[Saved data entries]
*** Begin section ***

Lemma readFolder_extends (depth : nat) :
  forall folder isProjectRoot p err p',
    readFolder depth folder isProjectRoot p = Some (err, p') -> extends p p'.
Proof.
  induction depth as [| depth IH]; intros folder isProjectRoot p err p' H; cbn in H.
  - discriminate.
  - destruct (project.ReadDir folder) as [filesInFolder err0].
    destruct (project.CheckError err0 _).
    + inversion H; subst. apply extends_refl.
    + eapply (scanFolder_extends _ _ _ _) in H; [exact H |].
      intros sub q [e r] Hsub. eapply IH, Hsub.
Qed.

Lemma scanFolder_app_extends recurse folder isProjectRoot
    (before rest : list project.FileInfo) :
  (forall sub q r, recurse sub q = Some r -> extends q r.2) ->
  forall p err r' r'',
    scanFolder recurse folder isProjectRoot before p err = Some r' ->
    scanFolder recurse folder isProjectRoot (before ++ rest)%list p err = Some r'' ->
    extends r'.2 r''.2.
Proof.
  intros Hrec. induction before as [| file before IH]; intros p err r' r'' H' H''.
  - cbn in H'. inversion H'; subst. cbn [app] in H''.
    apply (scanFolder_extends _ _ _ _ Hrec _ _ _ H'').
  - cbn in H', H''. destruct (project.IsDir file).
    + destruct (recurse _ p) as [[[e |] q] |]; try discriminate.
      * inversion H'; inversion H''; subst. apply extends_refl.
      * apply (IH _ _ _ _ H' H'').
    + destruct (negb isProjectRoot && project.IsYamlFileExtension (project.Name file)).
      * destruct (processYaml p _) as [e q]. apply (IH _ _ _ _ H' H'').
      * apply (IH _ _ _ _ H' H'').
Qed.


Lemma processTemplates_count (Hnil : project.passesNil) (templates : list (string * string)) :
  forall p properties folderPath p',
    processTemplates p properties folderPath templates = (None, p') ->
    exists added,
      project.configs p' = (project.configs p ++ added)%list /\
      length added = length templates.
Proof.
  induction templates as [| [configName location] rest IH];
    intros p properties folderPath p' H; cbn in H.
  - inversion H; subst. exists []. now rewrite app_nil_r.
  - destruct (project.getExtendedInformationFromLocation PathSeparator p _) as [err1 a].
    destruct (project.CheckError err1 _) eqn:C1.
    { inversion H; subst. now rewrite Hnil in C1. }
    destruct (project.NewConfig _ _ _ _ _) as [c err2].
    destruct (project.CheckError err2 _) eqn:C2.
    { inversion H; subst. now rewrite Hnil in C2. }
    destruct err2; [discriminate |].
    destruct (IH _ _ _ _ H) as (added & Hadded & Hlen).
    exists (c :: added). cbn in Hadded. rewrite Hadded, <- app_assoc. cbn.
    split; [reflexivity | now rewrite Hlen].
Qed.

(** When processYaml returns no error, the parsed file has a [config]
    section and the builder has gained exactly one config for each entry of
    that section (given that [errutils.CheckError] does not report a nil
    error). *)
Theorem processYaml_adds_one_config_per_template (p p' : project.projectBuilder)
    (filename : string) :
  project.passesNil ->
  project.processYaml PathSeparator p filename = (None, p') ->
  exists templates added,
    (project.unmarshalYaml (project.ReadFile filename).1 filename).1 !! "config"
      = Some templates /\
    project.configs p' = (project.configs p ++ added)%list /\
    length added = size templates.
Proof.
  intros Hnil H. unfold project.processYaml in H.
  destruct (project.ReadFile filename) as [bytes err1]. cbn.
  destruct (project.CheckError err1 _) eqn:C1.
  { inversion H; subst. now rewrite Hnil in C1. }
  destruct (project.unmarshalYaml bytes filename) as [properties err2]. cbn.
  destruct (project.CheckError err2 _) eqn:C2.
  { inversion H; subst. now rewrite Hnil in C2. }
  assert (Hsection : processConfigSection p properties
            match project.removeYamlFileFromPath PathSeparator filename with
            | Ok folderPath => folderPath
            | Err _ => ""
            end = (None, p')).
  { destruct (project.removeYamlFileFromPath PathSeparator filename) as [folderPath | err3].
    - now rewrite Hnil in H.
    - destruct (project.CheckError (Some err3) _); [discriminate | exact H]. }
  unfold project.processConfigSection in Hsection.
  destruct (properties !! "config") as [templates |]; [| discriminate].
  destruct (processTemplates_count Hnil _ _ _ _ _ Hsection) as (added & Hadded & Hlen).
  exists templates, added. repeat split; [assumption |].
  rewrite Hlen. apply length_map_to_list.
Qed.

Lemma scanFolder_files recurse folder isProjectRoot (filesInFolder : list project.FileInfo) :
  Forall (fun file => project.IsDir file = false) filesInFolder ->
  forall p err,
    exists err' p',
      scanFolder recurse folder isProjectRoot filesInFolder p err = Some (err', p') /\
      forall recurse' rest,
        scanFolder recurse' folder isProjectRoot (filesInFolder ++ rest)%list p err
        = scanFolder recurse' folder isProjectRoot rest p' err'.
Proof.
  induction 1 as [| file rest' Hfile _ IH]; intros p err.
  - exists err, p. split; reflexivity.
  - cbn. rewrite Hfile.
    destruct (negb isProjectRoot && project.IsYamlFileExtension (project.Name file)).
    + destruct (processYaml p _) as [e q]. apply IH.
    + apply IH.
Qed.

Lemma scanFolder_project_root recurse folder (filesInFolder : list project.FileInfo) :
  Forall (fun file => project.IsDir file = false) filesInFolder ->
  forall p err, scanFolder recurse folder true filesInFolder p err = Some (err, p).
Proof.
  induction 1 as [| file rest Hfile _ IH]; intros p err; cbn.
  - reflexivity.
  - rewrite Hfile. apply IH.
Qed.

(** In the project root readFolder reads no file: when the root is listed
    without an error and holds no folder, the builder is returned as it
    was, whatever YAML files the root holds. *)
Theorem readFolder_skips_files_of_the_project_root (depth : nat) (folder : string)
    (filesInFolder : list project.FileInfo) (err : option error)
    (p : project.projectBuilder) :
  project.ReadDir folder = (filesInFolder, err) ->
  project.CheckError err ("Folder " ++ folder ++ " could not be read") = false ->
  Forall (fun file => project.IsDir file = false) filesInFolder ->
  project.readFolder PathSeparator (Datatypes.S depth) folder true p = Some (err, p).
Proof.
  intros Hdir Hcheck Hfiles. cbn. rewrite Hdir, Hcheck.
  now apply scanFolder_project_root.
Qed.

(** The error readFolder returns for a folder of files is the one of the
    last YAML file alone: when the listing ends with a YAML file, readFolder
    returns what processYaml returns for that file, and the error of any
    file before it is dropped. *)
Theorem readFolder_returns_the_error_of_the_last_file (depth : nat) (folder : string)
    (before : list project.FileInfo) (last : project.FileInfo) (err0 : option error)
    (p : project.projectBuilder) :
  project.ReadDir folder = ((before ++ [last])%list, err0) ->
  project.CheckError err0 ("Folder " ++ folder ++ " could not be read") = false ->
  Forall (fun file => project.IsDir file = false) before ->
  project.IsDir last = false ->
  project.IsYamlFileExtension (project.Name last) = true ->
  exists err' p',
    project.scanFolder PathSeparator (fun _ _ => None) folder false before p err0
      = Some (err', p') /\
    project.readFolder PathSeparator (Datatypes.S depth) folder false p
      = Some (project.processYaml PathSeparator p'
                (project.FilepathJoin folder (project.Name last))).
Proof.
  intros Hdir Hcheck Hbefore Hlast Hyaml.
  destruct (scanFolder_files (fun _ _ => None) folder false before Hbefore p err0)
    as (err' & p' & Hscan & Happ).
  exists err', p'. split; [exact Hscan |].
  cbn. rewrite Hdir, Hcheck, Happ. cbn. rewrite Hlast, Hyaml. cbn.
  now destruct (processYaml p' _).
Qed.

Lemma scanFolder_mono recurse recurse' folder isProjectRoot
    (filesInFolder : list project.FileInfo) :
  (forall sub q r, recurse sub q = Some r -> recurse' sub q = Some r) ->
  forall p err r,
    scanFolder recurse folder isProjectRoot filesInFolder p err = Some r ->
    scanFolder recurse' folder isProjectRoot filesInFolder p err = Some r.
Proof.
  intros Hrec. induction filesInFolder as [| file rest IH]; intros p err r H; cbn in *.
  - exact H.
  - destruct (project.IsDir file).
    + destruct (recurse _ p) as [[[e |] q] |] eqn:Hsub; try discriminate;
        rewrite (Hrec _ _ _ Hsub); [exact H | now apply IH].
    + destruct (negb isProjectRoot && project.IsYamlFileExtension (project.Name file)).
      * destruct (processYaml p _) as [e q]. now apply IH.
      * now apply IH.
Qed.

(** A larger bound on the depth does not change what readFolder returns. *)
Lemma readFolder_depth_mono (depth : nat) :
  forall folder isProjectRoot p r,
    readFolder depth folder isProjectRoot p = Some r ->
    readFolder (Datatypes.S depth) folder isProjectRoot p = Some r.
Proof.
  induction depth as [| depth IH]; intros folder isProjectRoot p r H.
  - discriminate.
  - change (readFolder (Datatypes.S depth) folder isProjectRoot p) with
      (let '(filesInFolder, err) := project.ReadDir folder in
       if project.CheckError err ("Folder " ++ folder ++ " could not be read")
       then Some (err, p)
       else scanFolder (fun sub p' => readFolder depth sub false p')
              folder isProjectRoot filesInFolder p err) in H.
    change (readFolder (Datatypes.S (Datatypes.S depth)) folder isProjectRoot p) with
      (let '(filesInFolder, err) := project.ReadDir folder in
       if project.CheckError err ("Folder " ++ folder ++ " could not be read")
       then Some (err, p)
       else scanFolder (fun sub p' => readFolder (Datatypes.S depth) sub false p')
              folder isProjectRoot filesInFolder p err).
    destruct (project.ReadDir folder) as [filesInFolder err].
    destruct (project.CheckError err _); [exact H |].
    eapply scanFolder_mono; [| exact H].
    intros sub q r' Hsub. now apply IH.
Qed.

End BuilderProperties.


Lemma processYaml_adds_one_config_witness :
  exists (templates : gmap string string) added,
    (project.unmarshalYaml (Environment := fixtures.environment)
       (project.ReadFile (Environment := fixtures.environment)
          "proj/dashboard/b.yaml").1 "proj/dashboard/b.yaml").1 !! "config"
      = Some templates /\
    project.configs fixtures.gathered = (project.configs fixtures.builder ++ added)%list /\
    length added = size templates.
Proof.
  apply (processYaml_adds_one_config_per_template fixtures.slash
           (E := fixtures.environment) fixtures.builder fixtures.gathered
           "proj/dashboard/b.yaml").
  - intros message. reflexivity.
  - vm_compute. reflexivity.
Defined.

Lemma readFolder_skips_files_witness :
  project.readFolder fixtures.slash (E := fixtures.environment) 1 "stray" true fixtures.builder
  = Some (None, fixtures.builder).
Proof.
  apply (readFolder_skips_files_of_the_project_root fixtures.slash
           (E := fixtures.environment) 0 "stray"
           [project.mkFileInfo "stray.yaml" false] None fixtures.builder).
  - reflexivity.
  - reflexivity.
  - repeat constructor.
Defined.

Lemma readFolder_returns_the_error_of_the_last_file_witness :
  exists err' p',
    project.scanFolder fixtures.slash (E := fixtures.environment) (fun _ _ => None)
      "proj/dashboard" false [project.mkFileInfo "a.yaml" false] fixtures.builder None
      = Some (err', p') /\
    project.readFolder fixtures.slash 1 "proj/dashboard" false fixtures.builder
      = Some (project.processYaml fixtures.slash p'
                (project.FilepathJoin (Environment := fixtures.environment)
                   "proj/dashboard" "b.yaml")).
Proof.
  apply (readFolder_returns_the_error_of_the_last_file fixtures.slash
           (E := fixtures.environment) 0 "proj/dashboard"
           [project.mkFileInfo "a.yaml" false] (project.mkFileInfo "b.yaml" false)
           None fixtures.builder).
  - reflexivity.
  - reflexivity.
  - repeat constructor.
  - reflexivity.
  - reflexivity.
Defined.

*** End section ***

** Work request **
Search the entries for the word "else" and copy every line that has it.

** Result of this exercise **
       else scanFolder (fun sub p' => readFolder depth sub false p')
       else scanFolder (fun sub p' => readFolder (Datatypes.S depth) sub false p')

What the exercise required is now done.